En el verano de 401 a. C. un ejército de 10.000 mercenarios griegos estaba estacionado en un pueblo de Asia, no lejos de Babilonia. Habían llegado hasta allí convocados por Ciro, hijo menor del difunto rey persa, quien pretendía asesinar a su hermano y hacerse con el trono del imperio. Sus planes cambiaron repentinamente el día de la batalla de Cunaxa. Ciro murió combatiendo contra su hermano. Con su muerte, la expedición de los griegos perdió sentido. “El pequeño ejército quedó solo en el corazón de Asia, un lugar desconocido lleno de tropas enemigas, sin comida, sin munición y sin saber cómo regresar”, relata la escritora y helenista norteamericana Edith Hamilton en El camino de los griegos.
Para complicar aún más su situación, los persas convocaron a los oficiales griegos al mando a una reunión con un salvoconducto que garantizaba su seguridad, pero los traicionaron.

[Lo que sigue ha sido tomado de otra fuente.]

Variable converged : list point -> list point -> bool.
Variable max_iter : nat.

Lemma run_kmeans_runs (customers initial : list point) :
  customers <> [] -> initial <> [] ->
  (length initial <= length customers)%nat ->
  run_kmeans (fit converged max_iter) customers initial
    = Ok (lloyd converged (Nat.pred max_iter) customers initial).
Proof.
  intros Hc Hi Hk. unfold run_kmeans, fit. cbn [init n_clusters].
  destruct customers as [|p customers]; [congruence|].
  destruct initial as [|c initial]; [congruence|].
  destruct (Nat.ltb_spec (length (p :: customers)) (length (c :: initial)))
    as [Hlt|_]; [lia|].
  destruct (lloyd converged (Nat.pred max_iter) (p :: customers) (c :: initial)).
  reflexivity.
Qed.

Lemma run_kmeans_raises (customers initial : list point) :
  customers = [] \/ initial = [] \/ (length customers < length initial)%nat ->
  exists e, run_kmeans (fit converged max_iter) customers initial = Raise e.
Proof.
  intros H. unfold run_kmeans, fit. cbn [init n_clusters].
  destruct customers as [|p customers].
  - destruct initial; eexists; reflexivity.
  - destruct initial as [|c initial].
    + eexists; reflexivity.
    + destruct H as [H|[H|H]]; try discriminate.
      apply Nat.ltb_lt in H. rewrite H. eexists; reflexivity.
Qed.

Pensaban que dejándolos sin líderes quedarían completamente a la deriva. Pero erraron en sus cálculos. Los griegos no eran soldados cualesquiera: “Eran hombres libres, viviendo en Estados libres, nacidos de ancestros libres”, cuenta Hamilton recordando la Anábasis de Jenofonte, el relato con el que este escritor y soldado griego –miembro del ejército de los 10.000– inmortalizó su historia.
En la Grecia de donde venían existía un culto por el conocimiento y la razón. En Mileto habían surgido los primeros científicos, quienes dedujeron la existencia de los átomos y describieron la Tierra como un cuerpo de dimensiones finitas flotando en el espacio, y Atenas había acuñado el término ‘democracia’ para describir el innovador sistema de gobierno de la ciudad, en el que las decisiones públicas eran tomadas por una asamblea de ciudadanos. “El griego quería actuar y pensar por sí mismo... Dependía de sus propios juicios sobre lo justo y verdadero”, explica Hamilton.
A diferencia de las culturas occidentales contemporáneas, que resaltan y celebran la individualidad, los griegos se interesaban por las características compartidas con los demás.
Jenofonte conocía bien esa característica de sus conciudadanos. Por ello, al dirigirse al ejército de los 10.000, tras saberse la muerte de los oficiales y del general Clearco, afirmó que lejos de derrotarlos, los persas habían conseguido convertirlos a todos en generales. “En lugar de tener en su contra un Clearco, ahora tienen 10.000”, lo cita Hamilton.
Los griegos emprendieron su retirada con enemigos por doquier y sin poder confiar en nadie como guía. Siguieron el curso de los ríos Tigris y Éufrates hacia las montañas donde nacían. Soportaron frío con un equipo preparado para los desiertos arábigos, adaptaron su formación militar para enfrentar las tribus de las montañas y se ingeniaron la manera de ir consiguiendo comida y munición de sus enemigos sin tener que cargar el peso. Así, poco a poco fueron avanzando hasta llegar al mar.
Según Hamilton, ese temple de los griegos que permitió a los 10.000 regresar a casa habiendo realizado una hazaña que parecía imposible fue el mismo que hizo grande a ciudades como Atenas. A pesar de ser independientes por naturaleza y de estar en una peligrosa situación en que ellos eran su ley, los soldados griegos supieron trabajar juntos. Entendieron cabalmente que el éxito de su retirada dependía del trabajo conjunto y que la seguridad de cada uno era de interés de todos.
La democracia ateniense tenía un aire similar. Se basaba en la idea de que es posible confiar en los ciudadanos para respetar las leyes, cumplir con su deber y valerse de su sentido común al actuar. Los atenienses eran autónomos, hacían y cumplían las leyes para sí mismos y tenían un enorme sentido de obligación de servir al Estado. Para Platón, por ejemplo, el verdadero desarrollo moral se encontraba solo en el servicio a la polis.
Esa vocación por lo público tenía unas raíces profundas. A diferencia de las culturas occidentales contemporáneas, que resaltan y celebran la individualidad, los griegos se interesaban por las características compartidas con los demás. “Lo importante en una persona eran precisamente aquellas cualidades que tenía en común con la humanidad”, dice Hamilton. Esa manera de ver las cosas hacía que jamás perdieran de vista el todo; las personas hacían parte de una comunidad.